Researchers are investigating the possibility of using CRISPR to correct the specific genetic mutations in the dystrophin gene that lead to DMD. By precisely editing the mutated gene, the aim is to restore the production of functional dystrophin protein, which is essential for maintaining muscle integrity. This approach holds the potential to halt or slow down the progression of the disease and improve the quality of life for individuals with DMD.

Organ Transplantation

One application of CRISPR in xenotransplantation is the modification of donor animals to reduce the risk of immune rejection. Using CRISPR, scientists can target and modify specific genes in the genomes of donor animals, such as pigs, which are often considered a potential source of organ transplantation. The aim is to introduce genetic modifications that minimize the expression of certain antigens recognized by the human immune system, thereby decreasing the likelihood of immune rejection upon transplantation.

CRISPR gene-editing technology was utilized in the University of Maryland School of Medicine's historic pig heart transplant in a groundbreaking medical breakthrough. This pioneering procedure aimed to reduce the risk of immune rejection by modifying specific genes in donor pigs, making them more compatible with the human immune system. The patient, Lawrence Faucette, 58, suffering from end-stage cardiovascular disease, became the world's second recipient of a pig heart transplant.

Unfortunately, Faucette passed away six weeks after the transplant on October 30, 2023, underscoring the complexity and challenges associated with xenotransplantation. While the patient's life post-transplant was relatively short, the successful use of CRISPR in this revolutionary procedure marks a significant stride in advancing the possibilities of organ transplantation and warrants further exploration in the ongoing quest to address organ shortages.

Neurodegenerative Diseases Research

CRISPR is also used to create cellular and animal models for studying neurodegenerative diseases like Alzheimer's and Parkinson's, aiding in developing potential therapies.

For example, a 2022 study showed that using the CRISPR-Cas9 system to delete the A53T-SNCA gene significantly improved conditions related to Parkinson's disease, such as the overproduction of α-synuclein, reactive microgliosis, dopaminergic neurodegeneration, and motor symptoms associated with the disease.

Malaria Prevention

CRISPR gene-editing technology is revolutionizing malaria prevention by targeting both the Plasmodium parasites responsible for the disease and the mosquitoes that transmit it. Scientists have successfully used CRISPR-Cas9 to edit the genome of Plasmodium falciparum, introducing genetic modifications associated with drug resistance and disrupting essential genes. CRISPR has been employed in mosquitoes to integrate antiparasite effector genes, making them incapable of transmitting the malaria parasite.
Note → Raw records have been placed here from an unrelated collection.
(** ** Destroying a job

    Modelled from the spec: [core/database.py] ([BaseModel]) is not part of
    the sources at hand.  Section 4.2 of the specification gives the
    primitives of the store: [where(filters).all()], [destroy(ids...)],
    which removes the rows whose primary key is one of the ids, and the
    removal of a row itself. *)

Definition set_start_conditions
    (f : list StartCondition -> list StartCondition) (w : World) : World :=
  mkWorld (pipelines w) (jobs w) (f (start_conditions w)) (params w) (cache w)
          (taskqueue w) (mails w) (logs w) (clock w) (ticks w)
          (uuid_source w) (uuid_drawn w) (simple_eval_str w).

Definition set_params (f : list Param -> list Param) (w : World) : World :=
  mkWorld (pipelines w) (jobs w) (start_conditions w) (f (params w)) (cache w)
          (taskqueue w) (mails w) (logs w) (clock w) (ticks w)
          (uuid_source w) (uuid_drawn w) (simple_eval_str w).

Definition id_in (ids : list Z) (i : Z) : bool := existsb (Z.eqb i) ids.

(** [StartCondition.destroy(ids...)] *)
Definition StartCondition_destroy (ids : list Z) : M unit :=
  modify (set_start_conditions (List.filter (fun sc => negb (id_in ids (sc_id sc))))).

(** [Param.destroy(ids...)] *)
Definition Param_destroy (ids : list Z) : M unit :=
  modify (set_params (List.filter (fun p => negb (id_in ids (param_id p))))).

(** [self.delete()] for a job *)
Definition Job_delete (jid : Z) : M unit :=
  modify (set_jobs (List.filter (fun j => negb (job_id_ j =? jid)%Z))).

(** [StartCondition.where(preceding_job_id=jid).all()] *)
Definition StartCondition_where_preceding (jid : Z) (w : World) : list StartCondition :=
  List.filter (fun sc => (sc_preceding_job_id sc =? jid)%Z) (start_conditions w).

Definition nonempty {A} (l : list A) : bool :=
  match l with [] => false | _ => true end.

(** [Job.destroy] *)
Definition Job_destroy (jid : Z) : M unit :=
  sc_ids <- gets (fun w => List.map sc_id (Job_start_conditions jid w)) ;;
  (if nonempty sc_ids then StartCondition_destroy sc_ids else ret tt) ;;;
  dependent_job_sc_ids <-
    gets (fun w => List.map sc_id (StartCondition_where_preceding jid w)) ;;
  (if nonempty dependent_job_sc_ids
   then StartCondition_destroy dependent_job_sc_ids else ret tt) ;;;
  param_ids <- gets (fun w => List.map param_id (Job_params jid w)) ;;
  (if nonempty param_ids then Param_destroy param_ids else ret tt) ;;;
  Job_delete jid.

(** A start condition, or a param, that mentions the job. *)
Definition sc_mentions (jid : Z) (sc : StartCondition) : bool :=
  (sc_job_id sc =? jid)%Z || (sc_preceding_job_id sc =? jid)%Z.

Definition param_of_job (jid : Z) (p : Param) : bool :=
  bool_decide (param_job_id p = Some jid).

(** Two jobs, the second waiting for the first, each with a param, and a
    param of the pipeline. *)
Definition world_with_relations : World :=
  demo_world [demo_pipeline] [demo_job 1 "a"; demo_job 2 "b"]
    [mkStartCondition 1 2 1 "success"]
    [mkParam 1 "p" "string" None (Some 1) None "u";
     mkParam 2 "q" "string" None (Some 2) None "v";
     mkParam 3 "r" "string" (Some 1) None None "w"].

(** ** Stopping a pipeline *)

(** The status that [Job.stop] leaves in the row of a job: a waiting job is
    marked failed and a running one stopping. *)
Definition stopped_status (s : string) : string :=
  if String.eqb s "waiting" then "failed"
  else if String.eqb s "running" then "stopping"
  else s.

(** What [get_status] answers for the job of row [j] once [Job.stop] was
    called on it: the cached status, which the stop does not touch, or else
    the status that the stop has left in the row. *)
Definition status_after_stop (w : World) (j : Job) : cval :=
  default (CStr (stopped_status (job_status j))) (cache w !! job_status_key j).

(** Row [j1] is row [j] after [Job.stop] was called on the jobs of ids
    [ids]: only the status and its time stamp may differ. *)
Definition stopped_row (ids : list Z) (j j1 : Job) : Prop :=
  job_identity j1 = job_identity j
  /\ job_enqueued_workers_count j1 = job_enqueued_workers_count j
  /\ job_status j1
     = if id_in ids (job_id_ j) then stopped_status (job_status j) else job_status j.

(** Every job of the pipeline reports [succeeded] or [failed] after the
    stops. *)
Definition all_settled (w : World) (pid : Z) : Prop :=
  forall j, In j (Pipeline_jobs pid w) ->
            status_in (status_after_stop w j) ["succeeded"; "failed"] = true.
Researchers have also generated malaria-resistant mosquitoes by modifying specific genes like FREP1 in Anopheles gambiae mosquitoes. CRISPR-Cas9 has also been utilized to investigate gene function throughout the malaria parasite's life cycle, shedding light on key developmental stages. Furthermore, the technology has been instrumental in identifying antimalarial compounds and understanding their mechanisms of action.
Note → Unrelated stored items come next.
Definition getAvailableProviders (this : t) : list string :=
  let providers := [] in
  let providers :=
    if truthy_string (GROQ_API_KEY this) then providers ++ ["groq"] else providers in
  let providers :=
    if truthy_string (GLHF_API_KEY this) then providers ++ ["glhf"] else providers in
  let providers :=
    if truthy_string (OPENROUTER_API_KEY this) then providers ++ ["openrouter"]
    else providers in
  let providers :=
    if truthy_string (COHERE_API_KEY this) then providers ++ ["cohere"] else providers in
  providers.

End env.

(** ** lib/llm/factory.ts *)
Module LLMFactory.

Inductive ProviderClass :=
| GroqProvider | GLHFProvider | OpenRouterProvider | CohereProvider.

(** An object made by [new XProvider(model)]: which class, the argument
    it was constructed with, and which object it is. *)
Record Instance := mkInstance {
  object_id : nat;
  class : ProviderClass;
  model_arg : option string
}.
In addition to malaria, CRISPR technology could be used to create genetically engineered mosquitoes that are resistant to infection by the Zika virus.

Enhanced Drug Discovery

This innovative gene-editing technology has opened new avenues for drug discovery by enabling researchers to perform CRISPR screens, which involve introducing perturbations (such as CRISPR knockout or base editing) and challenges (such as drugs) to cells. Pooled CRISPR screens have been widely used for drug discovery as they can be scaled up.
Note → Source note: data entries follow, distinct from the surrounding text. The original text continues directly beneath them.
(** [main] once the directory, the client and the table are there. *)
Lemma main_loaded E args records rows w :
  mkdir E (Args.out args) = None → new_client E = None →
  csv_records E (Args.csv args) = inr records →
  load_rows records = inr rows →
  main E args w =
  match load_style E args w with
  | (inl x, w1) => (inl x, w1)
  | (inr style_bytes, w1) =>
      match batch E args style_bytes rows w1 with
      | (inl x, w2) => (inl x, w2)
      | (inr _, w2) => (inr tt, log (Print (DoneLine (Args.out args))) w2)
      end
  end.
Proof.
  intros Hd Hc Hr Hl. unfold main. rewrite Hd, Hc, Hr. cbn [raise_if of_sum].
  do 3 (rewrite run_bind, run_ret; cbv beta iota).
  rewrite run_bind. unfold lift at 1. rewrite Hl. cbv beta iota.
  rewrite run_bind.
  destruct (load_style E args w) as [[x|sb] w1]; [reflexivity|].
  rewrite run_bind. destruct (batch E args sb rows w1) as [[x|[]] w2]; reflexivity.
Qed.

(** X1.  A table without a [name] column ends the run with [SystemExit]
    and its message, and a file without any record with the [TypeError]
    of [in None]; in both cases nothing was printed, requested or
    written. *)
Theorem no_name_column_exits E args fs :
  mkdir E (Args.out args) = None → new_client E = None →
  (∀ fieldnames rest,
     csv_records E (Args.csv args) = inr (fieldnames :: rest) →
     name_key ∉ fieldnames →
     run E args fs =
       (inl (SystemExit (Py.lit "CSV must have a header column named 'name'")),
        start fs))
  ∧ (csv_records E (Args.csv args) = inr [] →
     run E args fs =
       (throw TypeError "argument of type 'NoneType' is not iterable", start fs)).
Proof.
  intros Hd Hc. split.
  - intros fieldnames rest Hr Hn. unfold run, main.
    rewrite Hd, Hc, Hr. cbn [raise_if of_sum].
    do 3 (rewrite run_bind, run_ret; cbv beta iota).
    rewrite run_bind. unfold lift at 1.
    unfold load_rows. rewrite bool_decide_eq_false_2 by exact Hn. reflexivity.
  - intros Hr. unfold run, main.
    rewrite Hd, Hc, Hr. reflexivity.
Qed.

Lemma no_name_column_exits_witness :
  run (with_table [[Py.lit "id"; Py.lit "actor"]; [Py.lit "1"; Py.lit "Jane Doe"]])
      args0 ∅
  = (inl (SystemExit (Py.lit "CSV must have a header column named 'name'")),
     start ∅).
Proof.
  apply (proj1 (no_name_column_exits
                  (with_table [[Py.lit "id"; Py.lit "actor"];
                               [Py.lit "1"; Py.lit "Jane Doe"]])
                  args0 ∅ eq_refl eq_refl)
           [Py.lit "id"; Py.lit "actor"] [[Py.lit "1"; Py.lit "Jane Doe"]] eq_refl).
  vm_compute. intros H. repeat (inversion H as [|? ? ? H']; clear H; rename H' into H).
Defined.

Lemma load_style_none E args w :
  Py.truthy (default [] (Args.style args)) = false →
  load_style E args w =
  (inr None, log (Print (ModeTextOnly (quality_name (Args.quality args)))) w).
Proof.
  intros Hs. unfold load_style.
  destruct (Args.style args) as [[|c p]|]; try discriminate Hs; reflexivity.
Qed.

Lemma load_style_read E args p w :
  Args.style args = Some p → p ≠ [] →
  load_style E args w =
  match read_binary E p with
  | inl e => (inl (Exn e), w)
  | inr style_bytes => (inr (Some style_bytes), log (Print ModeStyleRef) w)
  end.
Proof.
  intros Hs Hp. unfold load_style. rewrite Hs.
  destruct p as [|c p]; [done|].
  rewrite run_bind. destruct (read_binary E (c :: p)); reflexivity.
Qed.

(** X2.  When the output directory cannot be made, the client cannot be
    built, the table cannot be read or the style file cannot be read, the
    run ends with that exception, and nothing was printed, requested or
    written: the steps before the loop come in this order and the mode
    line comes after all of them. *)
Theorem startup_failure_leaves_no_trace E args fs :
  (∀ e, mkdir E (Args.out args) = Some e →
        run E args fs = (inl (Exn e), start fs))
  ∧ (∀ e, mkdir E (Args.out args) = None → new_client E = Some e →
          run E args fs = (inl (Exn e), start fs))
  ∧ (∀ e, mkdir E (Args.out args) = None → new_client E = None →
          csv_records E (Args.csv args) = inl e →
          run E args fs = (inl (Exn e), start fs))
  ∧ (∀ e records rows p,
       mkdir E (Args.out args) = None → new_client E = None →
       csv_records E (Args.csv args) = inr records →
       load_rows records = inr rows →
       Args.style args = Some p → p ≠ [] → read_binary E p = inl e →
       run E args fs = (inl (Exn e), start fs)).
Proof.
  split; [|split; [|split]].
  - intros e Hd. unfold run, main. rewrite Hd. reflexivity.
  - intros e Hd Hc. unfold run, main. rewrite Hd, Hc. reflexivity.
  - intros e Hd Hc Hr. unfold run, main. rewrite Hd, Hc, Hr. reflexivity.
  - intros e records rows p Hd Hc Hr Hl Hs Hp Hb. unfold run.
    rewrite (main_loaded _ _ records rows) by assumption.
    rewrite (load_style_read _ _ p) by assumption. rewrite Hb. reflexivity.
Qed.

Lemma startup_failure_leaves_no_trace_witness :
  run env_no_dir args0 ∅
  = (inl (Exn (Exc OSError (Py.lit "Permission denied"))), start ∅).
Proof.
  apply (proj1 (startup_failure_leaves_no_trace env_no_dir args0 ∅)).
  reflexivity.
Defined.

(* ===================================================================== *)
(** * The whole run *)
(* ===================================================================== *)

Lemma inner_no_marks evs :
  forallb inner evs = true → progress_marks evs = [] ∧ sleeps evs = [].
Proof.
  induction evs as [|[[]| | | |] evs IH]; cbn; try discriminate; auto.
Qed.

Lemma progress_marks_app a b :
  progress_marks (a ++ b) = progress_marks a ++ progress_marks b.
Proof. apply omap_app. Qed.

(** With a sleep that returns, the loop numbers its subjects from [i] on
    and sleeps once for each. *)
Lemma loop_marks E args style_bytes total rows :
  time_sleep E (Args.sleep args) = None → Forall named rows →
  ∀ i w,
    ∃ evs, trace (for_enumerate (iteration E args style_bytes total) i rows w).2
           = trace w ++ evs
           ∧ progress_marks evs = (λ k, (k, total)) <$> seq i (length rows)
           ∧ sleeps evs = replicate (length rows) (Args.sleep args).
Proof.
  intros Hsleep. induction 1 as [|row rows [n Hn] _ IH]; intros i w.
  - exists []. cbn. rewrite app_nil_r. auto.
  - rewrite for_enumerate_cons, (iteration_run _ _ _ _ _ _ n) by exact Hn.
    set (w0 := log _ w).
    destruct (guarded_trace E args style_bytes n w0) as (evs & Ht & Hin).
    pose proof (guarded_run E args style_bytes n w0) as Hg.
    rewrite Hsleep in Hg.
    destruct (guarded E args style_bytes n w0) as [r w1].
    destruct (attempt E args style_bytes _ _ w0) as [r0 w0'].
    injection Hg as -> _. cbn in Ht.
    destruct (IH (S i) w1) as (evs' & Ht' & Hm & Hs).
    destruct (inner_no_marks evs Hin) as [Hm0 Hs0].
    exists ([Print (Progress i total n (out_path_of args n))] ++ evs
            ++ [Sleep (Args.sleep args)] ++ evs').
    split; [rewrite Ht', Ht; cbn; rewrite <- !app_assoc; reflexivity|].
    rewrite !progress_marks_app, !sleeps_app, Hm, Hs, Hm0, Hs0. split; reflexivity.
Qed.

(** X3.  The loop numbers the subjects 1, 2, ..., n, each progress line
    carrying the size n of the batch, and calls the sleep once per
    subject, whatever the provider and the file system do (for a sleep
    that returns). *)
Theorem progress_is_numbered E args style_bytes records rows w :
  load_rows records = inr rows →
  time_sleep E (Args.sleep args) = None →
  ∃ evs, trace (batch E args style_bytes rows w).2 = trace w ++ evs
         ∧ progress_marks evs
           = (λ k, (k, length rows)) <$> seq 1 (length rows)
         ∧ sleeps evs = replicate (length rows) (Args.sleep args).
Proof.
  intros Hl Hsleep.
  apply (loop_marks E args style_bytes (length rows) rows Hsleep
           (load_rows_named _ _ Hl) 1 w).
Qed.

Lemma progress_is_numbered_witness :
  ∃ evs, trace (batch env_down args0 None rows0 world0).2 = trace world0 ++ evs
         ∧ progress_marks evs = [(1, 2); (2, 2)]
         ∧ sleeps evs = [0.5%float; 0.5%float].
Proof.
  exact (progress_is_numbered env_down args0 None table0 rows0 world0
           load_table0 eq_refl).
Defined.

(** X4.  When the directory, the client, the table and the style file
    are there and the sleep returns, the run returns normally whatever
    the provider and the file system do to the subjects: every subject
    was begun, and the closing line is the last thing printed. *)
Theorem run_ends_with_done E args fs records rows :
  mkdir E (Args.out args) = None → new_client E = None →
  csv_records E (Args.csv args) = inr records →
  load_rows records = inr rows →
  (∀ p, Args.style args = Some p → p ≠ [] → ∃ b, read_binary E p = inr b) →
  time_sleep E (Args.sleep args) = None →
  (run E args fs).1 = inr tt
  ∧ last (trace (run E args fs).2) = Some (Print (DoneLine (Args.out args)))
  ∧ attempted (trace (run E args fs).2) = subject_names rows.
Proof.
  intros Hd Hc Hr Hl Hstyle Hsleep.
  change (run E args fs) with (main E args (start fs)).
  rewrite (main_loaded _ _ records rows) by assumption.
  assert (Hls : ∃ sb l, load_style E args (start fs) = (inr sb, log (Print l) (start fs))
                        ∧ attempted [Print l] = []).
  { destruct (Args.style args) as [[|c p]|] eqn:Hs.
    - eexists _, _. rewrite load_style_none by (rewrite Hs; reflexivity). eauto.
    - destruct (Hstyle (c :: p) eq_refl ltac:(done)) as [b Hb].
      eexists _, _. rewrite (load_style_read _ _ (c :: p)), Hb by done. eauto.
    - eexists _, _. rewrite load_style_none by (rewrite Hs; reflexivity). eauto. }
  destruct Hls as (sb & l & -> & Hl0).
  destruct (loop_attempts_all E args sb (length rows) rows Hsleep
              (load_rows_named _ _ Hl) 1 (log (Print l) (start fs)))
    as (Hres & evs & Ht & Ha).
  fold (batch E args sb rows) in Hres, Ht.
  destruct (batch E args sb rows _) as [[x|[]] w2]; [discriminate Hres|].
  cbn [fst snd log trace start] in Ht |- *.
  split; [reflexivity|]. split; [apply last_snoc|].
  rewrite Ht. rewrite !attempted_app, Ha, Hl0. apply app_nil_r.
Qed.

Lemma run_ends_with_done_witness :
  (run env_down args0 ∅).1 = inr tt
  ∧ last (trace (run env_down args0 ∅).2) = Some (Print (DoneLine (Py.lit "out")))
  ∧ attempted (trace (run env_down args0 ∅).2) = subject_names rows0.
Proof.
  apply (run_ends_with_done env_down args0 ∅ table0 rows0);
    [reflexivity|reflexivity|reflexivity|exact load_table0| |reflexivity].
  intros p Hp. discriminate Hp.
Defined.

(** X5.  The sleep sits in the [finally] block, outside the [except]:
    when [time.sleep] raises (as it does on a negative delay), the loop
    ends after the first subject with that exception, and no later
    subject is begun. *)
Theorem failing_sleep_ends_batch E args style_bytes row rows person_name e w :
  person_name_of row = inr person_name →
  time_sleep E (Args.sleep args) = Some e →
  (batch E args style_bytes (row :: rows) w).1 = inl (Exn e)
  ∧ ∃ evs, trace (batch E args style_bytes (row :: rows) w).2 = trace w ++ evs
           ∧ attempted evs = [person_name]
           ∧ last evs = Some (Sleep (Args.sleep args)).
Proof.
  intros Hn Hsleep. unfold batch.
  rewrite for_enumerate_cons, (iteration_run _ _ _ _ _ _ person_name) by exact Hn.
  set (w0 := log _ w).
  destruct (guarded_trace E args style_bytes person_name w0) as (evs & Ht & Hin).
  pose proof (guarded_run E args style_bytes person_name w0) as Hg.
  rewrite Hsleep in Hg.
  destruct (guarded E args style_bytes person_name w0) as [r w1].
  destruct (attempt E args style_bytes _ _ w0) as [r0 w0'].
  injection Hg as -> _. cbn in Ht |- *. split; [reflexivity|].
  exists ([Print (Progress 1 (length (row :: rows)) person_name
                   (out_path_of args person_name))]
          ++ evs ++ [Sleep (Args.sleep args)]).
  split; [rewrite Ht; rewrite <- !app_assoc; reflexivity|].
  split.
  - rewrite !attempted_app, (inner_not_attempted evs Hin). reflexivity.
  - rewrite !app_assoc. apply last_snoc.
Qed.

Lemma failing_sleep_ends_batch_witness :
  (batch env_bad_sleep args0 None rows0 world0).1
  = inl (Exn (Exc ValueError (Py.lit "sleep length must be non-negative"))).
Proof.
  apply (proj1 (failing_sleep_ends_batch env_bad_sleep args0 None
                  (dict_of_record [Py.lit "name"] [Py.lit "Jane Doe"])
                  [dict_of_record [Py.lit "name"] [Py.lit " Bob "]]
                  (Py.lit "Jane Doe") _ world0 ltac:(vm_compute; reflexivity) eq_refl)).
Defined.

(* ===================================================================== *)
(** * The names of the subjects *)
(* ===================================================================== *)

Lemma last_rev {A} (l : list A) : last (rev l) = head l.
Proof. destruct l as [|a l]; [reflexivity|]. cbn [rev]. apply last_snoc. Qed.

Lemma head_rev {A} (l : list A) : head (rev l) = last l.
Proof. rewrite <- (rev_involutive l) at 2. symmetry. apply last_rev. Qed.

Lemma lstrip_head s c : head (Py.lstrip s) = Some c → Py.isspace c = false.
Proof.
  induction s as [|a s IH]; [discriminate|].
  cbn [Py.lstrip]. destruct (Py.isspace a) eqn:Ha; [exact IH|].
  intros [= <-]. exact Ha.
Qed.

Lemma lstrip_suffix s : ∃ k, s = k ++ Py.lstrip s.
Proof.
  induction s as [|a s [k IH]]; [exists []; reflexivity|].
  cbn [Py.lstrip]. destruct (Py.isspace a).
  - exists (a :: k). cbn. rewrite <- IH. reflexivity.
  - exists []. reflexivity.
Qed.

Lemma lstrip_last s c : last (Py.lstrip s) = Some c → last s = Some c.
Proof.
  intros Hl. destruct (lstrip_suffix s) as [k Hk].
  rewrite Hk, last_app, Hl. reflexivity.
Qed.

Lemma lstrip_id s :
  (∀ c, head s = Some c → Py.isspace c = false) → Py.lstrip s = s.
Proof.
  destruct s as [|a s]; [reflexivity|]. intros H.
  cbn [Py.lstrip]. rewrite (H a eq_refl). reflexivity.
Qed.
Researchers can gain rich biological insights and replicate key aspects of human pathophysiology by combining CRISPR screens with sophisticated models like human cell lines, tissue explants, animal models, and organoids. CRISPR's high sensitivity and single-base specificity make it a powerful tool for identifying and validating potential drug targets.

With ongoing advancements and further research, CRISPR is poised to continue shaping the future of medicine and biology, offering new possibilities for precise and personalized treatments.